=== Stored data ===

>>>>

(** The HAL calls [flash_compat.c] makes: a byte read ([None]: the read raised
    an ECC double error or a precise bus fault), [HAL_FLASHEx_Erase] of sectors
    of one bank, and a quad-word [HAL_FLASH_Program]. *)
Class HalFlash (H : Type) := {
  hal_read : H -> Z -> option Z;
  HAL_FLASHEx_Erase : H -> Z -> Z -> Z -> H;
  HAL_FLASH_Program : H -> Z -> list Z -> H;
}.

Definition bank_base (flash_size bank : Z) : Z :=
  FLASH_BASE + (bank - 1) * flash_layout_bank_size flash_size.

(** Documented behaviour of the HAL on a part of [flash_size] bytes. *)
Class HalFlashLaws (H : Type) `{HalFlash H} (flash_size : Z) := {
  hal_erase_in h bank sector n a :
    bank = FLASH_BANK_1 \/ bank = FLASH_BANK_2 -> 0 <= sector -> 0 <= n ->
    (sector + n) * H5_SECTOR_SIZE <= flash_layout_bank_size flash_size ->
    in_range (bank_base flash_size bank + sector * H5_SECTOR_SIZE) (n * H5_SECTOR_SIZE) a ->
    hal_read (HAL_FLASHEx_Erase h bank sector n) a = Some 255;
  hal_erase_out h bank sector n a :
    bank = FLASH_BANK_1 \/ bank = FLASH_BANK_2 -> 0 <= sector -> 0 <= n ->
    (sector + n) * H5_SECTOR_SIZE <= flash_layout_bank_size flash_size ->
    ~ in_range (bank_base flash_size bank + sector * H5_SECTOR_SIZE) (n * H5_SECTOR_SIZE) a ->
    hal_read (HAL_FLASHEx_Erase h bank sector n) a = hal_read h a;
  hal_program_in h addr qw a :
    addr mod 16 = 0 -> length qw = 16%nat -> bytes_ok qw ->
    (forall b, in_range addr 16 b -> hal_read h b = Some 255) ->
    in_range addr 16 a -> hal_read (HAL_FLASH_Program h addr qw) a = qw !! Z.to_nat (a - addr);
  hal_program_out h addr qw a :
    addr mod 16 = 0 -> length qw = 16%nat -> ~ in_range addr 16 a ->
    hal_read (HAL_FLASH_Program h addr qw) a = hal_read h a;
}.
(* ===== verification/JsonProofs.v ===== *)
(** * The JSON parser and emitter: theorems

    The emitter never overruns and is all-or-nothing; what it writes, the
    parser reads back; the top-level lookup is not fooled by anything nested. *)

From S2P Require Import Prelude Json.

(** ** Emitter *)

Definition jstr_body (s : cstr) : cstr := concat (map jstr_char s).
Definition jstr_text (s : cstr) : cstr := QUOTE :: jstr_body s ++ [QUOTE].

(** The NUL always fits behind what was written. *)
Definition emit_wf (e : bp_emit_t) : Prop := (e_ok e = true -> e_len e < e_cap e)%nat.

Lemma emit_bytes_spec e s :
  emit_wf e -> e_ok e = true ->
  emit_bytes e s = if decide (e_len e + length s < e_cap e)%nat
                   then Emit (e_buf e ++ s) (e_cap e) true else Emit (e_buf e) (e_cap e) false.
Proof.
  unfold emit_wf, emit_bytes. intros Hwf Hok. specialize (Hwf Hok). rewrite Hok. cbn [negb].
  case_decide; destruct (Nat.ltb_spec (e_cap e - e_len e) (length s + 1)); done || lia.
Qed.

(** The loop either appends the whole body, or stops not-ok after a prefix. *)
Lemma jstr_loop_spec s e :
  emit_wf e -> e_ok e = true ->
  if decide (e_len e + length (jstr_body s) < e_cap e)%nat
  then jstr_loop e s = Emit (e_buf e ++ jstr_body s) (e_cap e) true
  else exists pre, pre `prefix_of` jstr_body s /\ (e_len e + length pre < e_cap e)%nat /\
         jstr_loop e s = Emit (e_buf e ++ pre) (e_cap e) false.
Proof.
  revert e. induction s as [|c s IH]; intros e Hwf Hok; assert (Hlt := Hwf Hok); cbn [jstr_loop].
  - rewrite decide_True by (cbn; lia). cbn. rewrite app_nil_r. destruct e; cbn in *; by subst.
  - rewrite Hok, emit_bytes_spec by done. unfold jstr_body in *. cbn [map concat]. rewrite length_app.
    destruct (decide (e_len e + length (jstr_char c) < e_cap e)%nat) as [Hd|Hd].
    + set (e1 := Emit (e_buf e ++ jstr_char c) (e_cap e) true).
      assert (Hl : e_len e1 = (e_len e + length (jstr_char c))%nat) by (unfold e_len; cbn; by rewrite length_app).
      specialize (IH e1 ltac:(intros _; by rewrite Hl) eq_refl). rewrite Hl in IH. cbn [e_cap e_buf e1] in IH.
      rewrite <- Nat.add_assoc in IH. case_decide.
      * by rewrite IH, <- app_assoc.
      * destruct IH as (pre & Hp & Hc & ->). exists (jstr_char c ++ pre).
        rewrite length_app, <- app_assoc. split_and!; [by apply prefix_app|lia|done].
    + rewrite decide_False by lia. exists []. rewrite app_nil_r.
      split_and!; [apply prefix_nil|cbn; lia|by destruct s].
Qed.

<<<<

Search the data above for the string "parser" and report each line that holds it.

(** * The JSON parser and emitter: theorems
    parser reads back; the top-level lookup is not fooled by anything nested. *)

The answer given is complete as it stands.